October 30, 2013 - 9:48am
Experts from NYU Langone’s Department of Medicine, Division of Rheumatology presented new research and participated in expert panel discussions at the American College of Rheumatology 2013 Annual Meeting in San Diego, CA, October 26-30.
“We are thrilled for the opportunity to present important findings that may lead to new therapies for several autoimmune and rheumatic conditions,” said Jill P. Buyon, MD, professor and director, Department of Medicine, Division of Rheumatology at NYU Langone Medical Center. “This meeting provides an opportunity to contribute to the growing body of knowledge regarding inflammatory disease while collaborating with other leaders in the field to ensure information sharing among clinicians and ultimately help enhance patient care.”
Significant research presentations from NYU Langone rheumatologists will include:
First Stage of a Simon’s Two-Stage Optimal Approach Supports Placental Transfer of Hydroxychloroquine and a Reduced Recurrence Rate of the Cardiac Manifestations of Neonatal Lupus
Wednesday, October 30, 2013 at 9:00A PDT
Women with anti-Ro antibodies, an antibody present in both Systemic Lupus Erythematosus (SLE) and Sjogren's Syndrome, are faced with the possibility of having a child with a permanent and sometimes fatal heart condition. Women who have had one child with this heart problem are at high risk for having a second affected child. To date, no therapies have proven effective in prevention. Data generated at NYU Langone show promise for a drug called hydroxychloroquine (HCQ), an anti-inflammatory agent, to prevent recurrent heart disease. If these findings are further substantiated, HCQ may gain widespread acceptance for use in these at risk pregnancies.

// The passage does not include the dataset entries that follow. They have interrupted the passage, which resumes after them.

(* ===== verification/LookupSpec.v ===== *)
(** * Path lookup as it is meant

    What a path names, as relations on the nodes, the mounts and the entries of
    the directories, without the loops, the string comparisons and the operation
    tables of [vfs_lookup]; and that each step of [Vfs] finds exactly that. *)

From Stdlib Require Import Ascii String.
From S2P Require Import Prelude Config Heap CString VfsData Tmpfs Ramfs Vfs.
#[local] Open Scope Z_scope.
#[local] Open Scope list_scope.

(** ** The reference *)

(** [r] is the node on top of what is mounted at [a]; [ids] are the mounts crossed. *)
Inductive on_top (v : vfs) : Z -> list Z -> Z -> Prop :=
  | top_here a n : vnodes v !! a = Some n -> v_mount n = 0 -> on_top v a [] a
  | top_mounted a n m ids r : vnodes v !! a = Some n -> v_mount n <> 0 -> mounts v !! v_mount n = Some m ->
      on_top v (m_root m) ids r -> on_top v a (v_mount n :: ids) r.

(** The first of the nodes [es] that has the name. *)
Definition first_named (has : Z -> list Z -> Prop) (name : list Z) (es : list Z) (r : option Z) : Prop :=
  let other e := exists other_name, has e other_name /\ other_name <> name in
  match r with
  | Some e => exists l1 l2, es = l1 ++ e :: l2 /\ has e name /\ Forall other l1
  | None => Forall other es
  end.

Definition tmpfs_name (v : vfs) (e : Z) (name : list Z) : Prop :=
  exists n i, vnodes v !! e = Some n /\ tnodes v !! v_internal n = Some i /\ t_name i = name.
Definition ramfs_name (v : vfs) (e : Z) (name : list Z) : Prop :=
  exists n i, vnodes v !! e = Some n /\ rnodes v !! v_internal n = Some i /\ r_name i = name.

Section Reference.
Context {H : Type} {HO : HeapOps H}.
Notation vstate := (vstate H).
Implicit Types (s : vstate).

(** The entry [name] of the directory [n], None when it has none or is a file.
    The nodes of the two devices are made when they are looked up first. *)
Inductive child s (n : vnode) (name : list Z) : option Z -> vstate -> Prop :=
  | child_tmpfs d r : v_ops n = tmpfs_ops -> tnodes (vst s) !! v_internal n = Some d -> t_type d = FS_DIR ->
      first_named (tmpfs_name (vst s)) name (filter (fun e => e <> 0) (t_entry d)) r -> child s n name r s
  | child_tmpfs_file d : v_ops n = tmpfs_ops -> tnodes (vst s) !! v_internal n = Some d -> t_type d = FS_FILE -> child s n name None s
  | child_ramfs d r : v_ops n = ramfs_ops -> rnodes (vst s) !! v_internal n = Some d -> r_type d = FS_DIR ->
      first_named (ramfs_name (vst s)) name (r_entries d) r -> child s n name r s
  | child_ramfs_file d : v_ops n = ramfs_ops -> rnodes (vst s) !! v_internal n = Some d -> r_type d = FS_FILE -> child s n name None s
  | child_uart : v_ops n = devfs_ops -> name = chars "uart" -> uart_vnode (vst s) <> 0 -> child s n name (Some (uart_vnode (vst s))) s
  | child_fb : v_ops n = devfs_ops -> name = chars "fb" -> fb_vnode (vst s) <> 0 -> child s n name (Some (fb_vnode (vst s))) s
  | child_new_uart p h : v_ops n = devfs_ops -> name = chars "uart" -> uart_vnode (vst s) = 0 ->
      h_allocate SIZEOF_VNODE (vheap s) = Some (p, h) -> p <> 0 ->
      child s n name (Some p) (VState h (set_uart_vnode p (put_vnode p (Vnode 0 devfs_ops 0 0) (vst s))))
  | child_new_fb p h : v_ops n = devfs_ops -> name = chars "fb" -> fb_vnode (vst s) = 0 ->
      h_allocate SIZEOF_VNODE (vheap s) = Some (p, h) -> p <> 0 ->
      child s n name (Some p) (VState h (set_fb_vnode p (put_vnode p (Vnode 0 devfs_ops 0 0) (vst s))))
  | child_no_device : v_ops n = devfs_ops -> name <> chars "uart" -> name <> chars "fb" -> child s n name None s.

(** One component from the node [a]: a dot stays, two dots go to the parent (the
    node itself when it has none), a name goes to the entry of the directory,
    which gets the directory as its parent when it has none and is not the root. *)
Inductive component s (a : Z) (n : vnode) : list Z -> option Z -> vstate -> Prop :=
  | comp_dot : component s a n (chars ".") (Some a) s
  | comp_top : v_parent n = 0 -> component s a n (chars "..") (Some a) s
  | comp_up : v_parent n <> 0 -> component s a n (chars "..") (Some (v_parent n)) s
  | comp_absent name s1 : name <> chars "." -> name <> chars ".." -> child s n name None s1 -> component s a n name None s1
  | comp_adopted name b nb root s1 : name <> chars "." -> name <> chars ".." -> child s n name (Some b) s1 ->
      vnodes (vst s1) !! b = Some nb -> mounts (vst s1) !! rootfs (vst s1) = Some root -> v_parent nb = 0 -> b <> m_root root ->
      component s a n name (Some b) (VState (vheap s1) (put_vnode b (Vnode (v_mount nb) (v_ops nb) (v_internal nb) a) (vst s1)))
  | comp_child name b nb root s1 : name <> chars "." -> name <> chars ".." -> child s n name (Some b) s1 ->
      vnodes (vst s1) !! b = Some nb -> mounts (vst s1) !! rootfs (vst s1) = Some root -> v_parent nb <> 0 \/ b = m_root root ->
      component s a n name (Some b) s1.

(** The components of a path, one after the other, each from the top of the mounts. *)
Inductive walks : vstate -> Z -> list (list Z) -> option Z -> vstate -> Prop :=
  | walks_end s a : walks s a [] (Some a) s
  | walks_absent s a ids b n c cs s1 : on_top (vst s) a ids b -> vnodes (vst s) !! b = Some n -> component s b n c None s1 ->
      walks s a (c :: cs) None s1
  | walks_on s a ids b n c cs a1 s1 r s2 : on_top (vst s) a ids b -> vnodes (vst s) !! b = Some n -> component s b n c (Some a1) s1 ->
      walks s1 a1 cs r s2 -> walks s a (c :: cs) r s2.

Definition absolute (path : list Z) : Prop := exists p, path = 47 :: p.

(** What the path names, from the root or from the working directory. *)
Inductive resolves (cwd : Z) (path : list Z) s : option Z -> vstate -> Prop :=
  | resolves_unmounted : rootfs (vst s) = 0 -> resolves cwd path s None s
  | resolves_absent root start s1 : rootfs (vst s) <> 0 -> mounts (vst s) !! rootfs (vst s) = Some root ->
      (absolute path \/ cwd = 0 -> start = m_root root) -> (~ absolute path -> cwd <> 0 -> start = cwd) ->
      walks s start (components 47 path) None s1 -> resolves cwd path s None s1
  | resolves_node root start a ids r s1 : rootfs (vst s) <> 0 -> mounts (vst s) !! rootfs (vst s) = Some root ->
      (absolute path \/ cwd = 0 -> start = m_root root) -> (~ absolute path -> cwd <> 0 -> start = cwd) ->
      walks s start (components 47 path) (Some a) s1 -> on_top (vst s1) a ids r -> resolves cwd path s (Some r) s1.

(** The names of the nodes are strings. *)
Definition names_ok (v : vfs) : Prop := (forall x i, tnodes v !! x = Some i -> is_str (t_name i)) /\ (forall x i, rnodes v !! x = Some i -> is_str (r_name i)).

End Reference.

(** ** Mount points *)

Lemma on_top_fun v a ids r : on_top v a ids r -> forall ids' r', on_top v a ids' r' -> ids' = ids /\ r' = r.
Proof.
  induction 1 as [a n E E0 | a n m ids r E E0 Em _ IH]; intros ids' r' Ht; inversion Ht as [? n' E' E0' | ? n' m' ids'' r'' E' E0' Em' Ht']; subst;
    assert (n' = n) as -> by congruence; try done.
  assert (m' = m) as -> by congruence. by destruct (IH _ _ Ht') as [-> ->].
Qed.

Lemma on_top_suffix v a l id l' r : on_top v a (l ++ id :: l') r -> exists m, mounts v !! id = Some m /\ on_top v (m_root m) l' r.
Proof.
  revert a. induction l as [| x l IH]; intros a Ht; inversion Ht as [| ? n m ? ? E E0 Em Ht']; subst; [by exists m | by apply (IH (m_root m))].
Qed.

(** No mount is crossed twice. *)
Lemma on_top_NoDup v a ids r : on_top v a ids r -> NoDup ids.
Proof.
  induction 1 as [| a n m ids r E E0 Em Ht IH]; constructor; [| done]. intros (l1 & l2 & ->)%list_elem_of_split.
  destruct (on_top_suffix _ _ _ _ _ _ Ht) as (m' & Em' & Ht'). assert (m' = m) as -> by congruence.
  destruct (on_top_fun _ _ _ _ Ht _ _ Ht') as [El _]. apply (f_equal length) in El. rewrite length_app in El. simpl in El. lia.
Qed.

Lemma on_top_length v a ids r : on_top v a ids r -> (length ids <= mount_fuel v)%nat.
Proof.
  intros Ht. pose proof (on_top_NoDup _ _ _ _ Ht) as Hnd. unfold mount_fuel. rewrite <- (size_dom (D := gset Z)).
  rewrite <- (size_list_to_set (C := gset Z) ids) by done. apply subseteq_size. intros id (l1 & l2 & ->)%elem_of_list_to_set%list_elem_of_split.
  destruct (on_top_suffix _ _ _ _ _ _ Ht) as (m & Em & _). by apply elem_of_dom_2 in Em.
Qed.

Lemma cross_mounts_spec v a r : cross_mounts (mount_fuel v) a v = Some r <-> exists ids, on_top v a ids r.
Proof.
  split.
  - generalize (mount_fuel v). intros fuel. revert a. induction fuel as [| fuel IH]; intros a E; cbn [cross_mounts] in E;
      destruct (vnodes v !! a) as [n |] eqn:En; try done; cbn [mbind option_bind] in E;
      (destruct (Z.eqb_spec (v_mount n) 0) as [E0 | E0]; [injection E as <-; exists []; by eapply top_here |]); [done |].
    destruct (mounts v !! v_mount n) as [m |] eqn:Em; [| done]. cbn [mbind option_bind] in E. destruct (IH _ E) as [ids Ht].
    exists (v_mount n :: ids). by eapply top_mounted.
  - intros [ids Ht]. pose proof (on_top_length _ _ _ _ Ht) as Hl. revert Hl. generalize (mount_fuel v). intros fuel. revert fuel.
    induction Ht as [a n E E0 | a n m ids r E E0 Em _ IH]; intros fuel Hl.
    + destruct fuel; cbn [cross_mounts]; rewrite E; cbn [mbind option_bind]; by rewrite E0.
    + destruct fuel as [| fuel]; [simpl in Hl; lia |]. cbn [cross_mounts]. rewrite E. cbn [mbind option_bind].
      destruct (Z.eqb_spec (v_mount n) 0); [done |]. rewrite Em. cbn [mbind option_bind]. apply IH. simpl in Hl. lia.
Qed.

Lemma on_top_node v a ids r : on_top v a ids r -> exists n, vnodes v !! r = Some n.
Proof. induction 1 as [a n E _ | ]; [by exists n | done]. Qed.

(** ** The entries of a directory *)

Lemma first_named_cons has name e es r nm : (forall x a b, has x a -> has x b -> a = b) -> has e nm ->
  first_named has name (e :: es) r <-> if decide (nm = name) then r = Some e else first_named has name es r.
Proof.
  intros Hfun He. destruct (decide (nm = name)) as [-> | Hne].
  - split; [| intros ->; by exists [], es]. destruct r as [x |]; cbn.
    + intros ([| y l1] & l2 & E & _ & Hl); [by injection E as -> |]. injection E as <- _.
      apply list.Forall_cons in Hl as [(o & Ho & Hno) _]. destruct Hno. by apply (Hfun e).
    + intros [(o & Ho & Hno) _]%list.Forall_cons. destruct Hno. by apply (Hfun e).
  - destruct r as [x |]; cbn.
    + split.
      * intros ([| y l1] & l2 & E & Hx & Hl); [injection E as -> _; destruct Hne; by apply (Hfun x) |]. injection E as <- E.
        apply list.Forall_cons in Hl as [_ Hl]. by exists l1, l2.
      * intros (l1 & l2 & -> & Hx & Hl). exists (e :: l1), l2. split_and!; [done | done |]. constructor; [by exists nm | done].
    + rewrite list.Forall_cons. split; [by intros [_ ?] | intros ?; split; [by exists nm | done]].
Qed.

Accounting For Parental Load and Identification of Multiple Risk Variants for Anti-Ro Congenital Heart Block Through High-Density Genotyping Of Immune-Related Loci
: Robert Clancy, PhD
; Co-authors: Jill P. Buyon, MD
; Nathalie Costedoat-Chalumeau, MD, PhD; Antonio Brucato, MD; Kateri Levesque, FRCP(C), FRCPC, MD; Véronique Ramoni, MD; Miranda C. Marion, MA; Mary Comeau, MA; Satria Sajuthi, MS; Paula S. Ramos, PhD; Robert P. Kimberly, MD; Timothy D. Howard, PhD; Carl D. Langefeld, PhD
Wednesday, October 30, 2013 at 11:15A PDT
Fetuses of mothers who are otherwise healthy, or suffer from a rheumatic disease but have autoantibodies to SSA/Ro, are at risk for having permanent heart damage which may be fatal or require lifelong pacing. Prior genetic studies, as well as bench research, highlight injury secondary to an excessive immune response. The goal of this study was to determine the role of the genetic composition of the fetus while accounting for the maternal autoimmune disease load. An immunochip platform and association study were performed using subjects from an international cohort of US, France and Italy. The results yielded a panel of confirmed and newly identified risk genes. These genetic building blocks represent important milestones towards clarifying the mechanism by which these autoantibodies cause cardiac scarring – a critical component to treatment/prevention strategies.